STDはSelf Determination Theoryの略で、日本語では自己決定理論と訳されます。人間が行動する際のモチベーション(動機)を研究し、どのようにモチベーションアップをしていけばよいかを論理的に示しています。
モチベーションには「外発的モチベーション」と「内発的モチベーション」の2種類がありますが、仕事の場合、ほとんどの行動の動機は「外発的モチベーション」によるものでしょう。
ただ、「外発的モチベーション」であっても「内発的モチベーション」に近づけていく方法があります。「内発的モチベーション」は、自らその行動を取る事が楽しく、興味があり、好奇心が刺激され、満足感を覚える動機です。「外発的モチベーション」が「内発的モチベーション」に近づいていくと、仕事に対してやる気が起き、積極的に関わっていくようになります。
まず、「外発的モチベーション」のはどのような種類があるか見てみましょう。
External Regulation:外部規制
報酬や罰則など、外部からのルールが行動の動機になるケース。仕事をすればお給料を貰える(報酬)、契約を獲得しないと減給になる(罰則)など、外部からの縛りによる動機。これは実効性が高く、多くの人が行動の基盤にしますが、発展性や継続性が低くなる傾向があります。
Introjection:取り込み
自分のエゴが動機になるケース。自己評価や自己肯定、自分の能力を認めたいとい気持ちが動機になります。この場合、物事が上手くいかないと自己批判に向かい、やる気を失うというデメリットがあります。
Identification:同一化
仕事を自分の価値や能力を発揮する場として認識し、スキルアップをして自発的に仕事に関わろうするケース。自分の改善、能力のアップが動機になります。自分の意志の力が基になり、継続的で質の高い動機になります。
Integration:統合
仕事をする事により、自分が人間として発展できるケース。仕事をする事によって自分の人生に充実感や幸福感を覚えます。「内発的モチベ―ション」に近くなります。
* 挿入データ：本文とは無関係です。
Lemma del_effect s k b w :
  safe w → w_socks w !! s = Some k → sock_ready w s k → s_backend k = Some (Some b) →
  ∃ w', sc_socket_del buv_funcs s w = Ok (tt, w') ∧ safe w' ∧
    w_socks w' = delete s (w_socks w) ∧ w_buvs w' = delete b (w_buvs w) ∧
    w_msgs w' = w_msgs w ∧ w_app w' = w_app w ∧ (no_stray w → no_stray w').
Proof.
  intros Hs Hk Hr Eb. pose proof Hr as (d & b' & u & wt & v & Ek & _ & _ & Hv & _).
  assert (b' = b) as -> by (subst k; cbn in Eb; congruence).
  pose proof (sc_socket_del_ok s k b u (Some v) w (sf_backend w Hs) Hk Eb ltac:(by subst k)
    (live_uri w s k u Hs Hk ltac:(by subst k)) Hv) as E.
  eexists. split; [exact E|]. split; [|split_and!; try done].
  2: { apply (stray_drop _ _ s k u Hk); [by subst k|done|].
       intros a Ha. cbn. by rewrite lookup_delete_ne. }
  apply (runs_inv _ _ _ _ (λ _ w', safe w') E).
  apply runs_owned; [apply keeps_socket_del, _|done|]. apply del_linked; [done|by exists k].
Qed.

Lemma watcher_effect s f k wt w :
  safe w → w_socks w !! s = Some k → sock_ready w s k → s_watcher k = Some wt →
  (∀ wt, callbacks_set wt → callbacks_set (f wt) ∧ w_socket (f wt) = w_socket wt) →
  ∃ w', update_watcher s f w = Ok (tt, w') ∧ safe w' ∧
    w_socks w' = <[s := with_watcher (Some (f wt)) k]> (w_socks w) ∧
    w_buvs w' = w_buvs w ∧ w_msgs w' = w_msgs w ∧ w_app w' = w_app w ∧ (no_stray w → no_stray w').
Proof.
  intros Hs Hk Hr Ew Hf.
  assert (E : update_watcher s f w =
    Ok (tt, set_socks (<[s := with_watcher (Some (f wt)) k]> (w_socks w)) w)).
  { unfold update_watcher. rewrite (st_bind_ok _ _ _ _ _ (get_sock_ok _ _ _ Hk)), Ew. done. }
  eexists. split; [exact E|]. split; [|split_and!; try done].
  2: { apply stray_socks; [done|]. intros a u (k' & Hk' & Eu). unfold owns. cbn.
       destruct (decide (a = s)) as [->|Hne]; [rewrite lookup_insert_eq|rewrite lookup_insert_ne by done; by exists k'].
       eexists. split; [done|]. rewrite Hk in Hk'. by injection Hk' as ->. }
  apply (runs_inv _ _ _ _ (λ _ w', safe w') E).
  apply update_watcher_safe; [done|by exists k|done].
Qed.

(** The state the library is initialised to, whatever objects, and static
    messages, the program has. *)
Lemma init_effect loop w :
  w_socks w = ∅ → w_buvs w = ∅ → w_uris w = ∅ →
  w_msg_alloc w = DefaultAlloc → w_msg_free w = DefaultFree →
  (∀ a, (w_next w ≤ a)%nat → w_msgs w !! a = None) →
  ∃ w', sc_init SC_LIBUV (Some loop) None None w = Ok (tt, w') ∧ safe w' ∧ no_stray w' ∧
    w_next w' = w_next w ∧ w_socks w' = ∅ ∧ w_buvs w' = ∅ ∧
    w_msgs w' = w_msgs w ∧ w_app w' = w_app w.
Proof.
  intros Es Eb Eu Ea Ef Hm. eexists. split; [unfold sc_init; rewrite decide_True by done; reflexivity|].
  split; [|split; [intros u; cbn; rewrite Eu; by intros []|split_and!; done]]. split.
  - split; cbn; rewrite ?Es, ?Eb, ?Ea, ?Ef; try done; intros *; rewrite ?lookup_empty; done.
  - set (w' := set_hooks _ _ _).
    assert (Ho : ∀ s u, ¬ owns w' s u) by (intros s u (v & Hv & _); cbn in Hv; by rewrite Es in Hv).
    split; try (by intros s ? []%Ho); try (by intros s1 s2 u []%Ho); cbn; rewrite ?Es, ?Eu;
      intros ?; rewrite lookup_empty; by intros [? ?].
Qed.

(** Connecting and binding. *)
Lemma refused_nonzero tok rest e : uri_reference tok rest = Uri.RErr e → e ≠ 0.
Proof.
  unfold uri_reference, tcp_ref. intros E.
  repeat (case_match; simplify_eq; try done).
Qed.

Lemma good_uri_parsed ok1 ok2 uri :
  good_uri uri → ∃ o e, sc_uri_new ok1 ok2 uri = Ok (o, e) ∧ (o = None → e ≠ 0) ∧
    ∀ x, o = Some x → ∃ y, uri_shows x y.
Proof.
  intros (tok & rest & -> & Hn & Hne & Hc & Href).
  destruct (ok1 && ok2) eqn:E.
  - apply andb_true_iff in E as [-> ->]. pose proof (sc_uri_new_agrees tok rest Hn Hne Hc) as Hag.
    destruct (uri_reference tok rest) as [|e|y] eqn:Eref; [done| |].
    + exists None, e. split; [done|]. split; [|done]. intros _. by eapply refused_nonzero.
    + destruct Hag as (x & E & Hx). exists (Some x), SC_EURIPARSE. split; [done|]. split; [done|].
      intros ? [= <-]. by exists y.
  - exists None, SC_ENOMEM. split; [by destruct ok1, ok2|done].
Qed.

Lemma linked_carried b v f plan (r : outcome (Z * world)) w :
  linked w → w_buvs w !! b = Some (Some v) → carries_out b v f plan w r →
  (∀ a, rx_view (with_addr a (f v)) = rx_view v ∧ connect_data (f v) = connect_data v ∧
    write_data (f v) = write_data v) →
  ∃ e w', r = Ok (e, w') ∧ linked w'.
Proof.
  intros Hw Hb [a ->] Hf. destruct (Hf a) as (Ev & Ec & Ewr). eexists _, _. split; [done|].
  eapply linked_same; [..|eapply (linked_member w b v (with_addr a (f v)) Hw Hb)]; done.
Qed.

Lemma dial_linked (op : backend → nat → nat → M Z) plan f s uri w :
  safe w → usable w s → good_uri uri →
  (∀ b v loop u x y w1, w_uris w1 !! u = Some x → uri_shows x y →
    w_buvs w1 !! b = Some (Some v) → w_buv_data w1 = Some loop →
    carries_out b v (f y) (plan loop b (w_uv w1) y) w1 (op buv_funcs b u w1)) →
  (∀ y v a, rx_view (with_addr a (f y v)) = rx_view v ∧ connect_data (f y v) = connect_data v ∧
    write_data (f y v) = write_data v) →
  runs (r ← set_new_uri s uri;
    match fst r with
    | None => mret (snd r)
    | Some u => be ← the_backend buv_funcs; b ← sock_backend_obj s; op be b u
    end) w (λ _ w', linked w').
Proof.
  intros Hs (k & Hk & Hr) Huri Hop Hf.
  pose proof Hr as (d & b & u & wt & v & Ek & Ew & Hcb & Hb & Hv).
  destruct (good_uri_parsed (malloc_ok (w_mallocs w)) (malloc_ok (S (w_mallocs w))) uri Huri)
    as (o & e & E & _ & Ho). destruct (set_new_uri_eq s k uri o e w Hk E) as [n En].
  destruct (sf_loop w Hs) as [loop Hl].
  assert (Hput : ∀ nu, linked (set_socks (<[s := with_uri (Some nu) k]> (w_socks w)) w)).
  { intros nu. subst k. by eapply (linked_put_sock w s); [apply Hs|..]. }
  destruct o as [x|]; apply (runs_step _ _ _ _ _ _ En); cbn [fst snd].
  - set (w1 := set_socks _ _). destruct (Ho x eq_refl) as [y Hy].
    apply (runs_step _ _ _ _ _ _ (the_backend_ok buv_funcs w1 (sf_backend w Hs))).
    assert (Es : s_backend (with_uri (Some (Some (w_next w))) k) = Some (Some b)) by (by subst k).
    apply (runs_step _ _ _ _ _ _ (sock_backend_obj_ok s _ b w1 (lookup_insert_eq _ _ _) Es)).
    assert (Hw1 : linked w1).
    { eapply linked_same; [..|apply (Hput (Some (w_next w)))]; try done. cbn. lia. }
    destruct (linked_carried b v (f y) _ _ w1 Hw1 Hb
      (Hop b v loop (w_next w) x y w1 (lookup_insert_eq _ _ _) Hy Hb Hl) (Hf y v)) as (e2 & w2 & E2 & Hw2).
    by eapply runs_ok.
  - eapply runs_ok; [done|]. eapply linked_same; [..|apply (Hput None)]; done.
Qed.
(* ===== verification/TestClient.v ===== *)
(** * The test client and the greeter (test/client.c, test/send_hello.c)

    A program that connects and sends its input file line by line, each line
    once libuv is done with the one before, until the file ends or a signal
    comes; and one that sends a greeting. *)

From S2P Require Import Prelude Endian CString Strerror Msg MsgReader Uri AppData World.
From S2P Require Import Watcher Demo Backend BackendUv Conn Frame Send Socket Dial Lifecycle.
From S2P Require Import Sc TestApp.

Definition MSG_MAX_SIZE : nat := 1024.

Definition with_msg_ptr (m : option nat) (v : client) : client :=
  Client (clt_loop v) m (clt_socket v) (clt_terminate v) (clt_input_eof v) (clt_ready_send v).
Definition with_loop (l : Z) (v : client) : client :=
  Client (Some l) (clt_msg v) (clt_socket v) (clt_terminate v) (clt_input_eof v) (clt_ready_send v).
Definition with_socket (s : nat) (v : client) : client :=
  Client (clt_loop v) (clt_msg v) (Some s) (clt_terminate v) (clt_input_eof v) (clt_ready_send v).
Definition with_terminate (b : bool) (v : client) : client :=
  Client (clt_loop v) (clt_msg v) (clt_socket v) (Some b) (clt_input_eof v) (clt_ready_send v).
Definition with_input_eof (b : bool) (v : client) : client :=
  Client (clt_loop v) (clt_msg v) (clt_socket v) (clt_terminate v) (Some b) (clt_ready_send v).
Definition with_ready_send (b : bool) (v : client) : client :=
  Client (clt_loop v) (clt_msg v) (clt_socket v) (clt_terminate v) (clt_input_eof v) (Some b).

(** The client at an address. *)
Definition get_client (a : nat) : M client :=
  o ← get_obj a;
  match o with AClient v => mret v | _ => fail_with OutOfBounds end.
Definition update_client (a : nat) (f : client → client) : M unit :=
  v ← get_client a; put_obj a (AClient (f v)).

(** *** Reading the input file *)
Definition newline : byte := x0a.

(** What [fgets] takes off a file with room for [k] characters: up to and
    with a newline; whether it ran into the end of the file. *)
Fixpoint fgets_take (k : nat) (inp : list byte) : list byte * list byte * bool :=
  match k with
  | O => ([], inp, false)
  | S k =>
      match inp with
      | [] => ([], [], true)
      | b :: inp =>
          if decide (b = newline) then ([b], inp, false)
          else let '(l, r, e) := fgets_take k inp in (b :: l, r, e)
      end
  end.

(** [fgets((char * )msg->data, MSG_MAX_SIZE, input)]; whether it returns the
    buffer.  The file has no read errors. *)
Definition fgets (m : option nat) : M bool :=
  s ← gets w_app;
  let '(l, r, e) := fgets_take (MSG_MAX_SIZE - 1) (a_in s) in
  modify (λ w, set_app (set_input r (a_eof s || e) (w_app w)) w);;
  if decide (l = []) then mret false else
  v ← get_msg m;
  d ← lift (mem_write (data v) 0 (l ++ [x00]));
  a ← demand NullDeref m;
  put_msg a (Msg (size_be v) d);;
  mret true.

Definition feof : M bool := s ← gets w_app; mret (a_eof s).

(** [strlen] of the bytes of a message. *)
Fixpoint strlen_bytes (l : list (option byte)) : outcome nat :=
  match l with
  | [] => Fault OutOfBounds
  | None :: _ => Fault Indeterminate
  | Some b :: l => if decide (b = x00) then Ok 0%nat else n ← strlen_bytes l; Ok (S n)
  end.

(** The functions the program registers, by number. *)
Definition CB_on_connect := 0%nat.
Definition CB_on_recv := 1%nat.
Definition CB_on_send := 2%nat.
Definition CB_on_close := 3%nat.
Definition CB_hello_on_connect := 4%nat.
モチベーションの継続性、クオリティから言えば「統合」が最も高く、「外部規制」が最も弱くなります。
しかし、現実では「外部規制」や「取り込み」が仕事における「外発的モチベーション」の大部分になっている場合が多いでしょう。
どうしたら、「外発的モチベーション」を「内発的モチベーション」に近づけていけるか、その方法を次回は紹介しましょう。
※University of Rochester, Richard Ryanによる「Introduction to Self Determination Theory」の講義を参考にしています。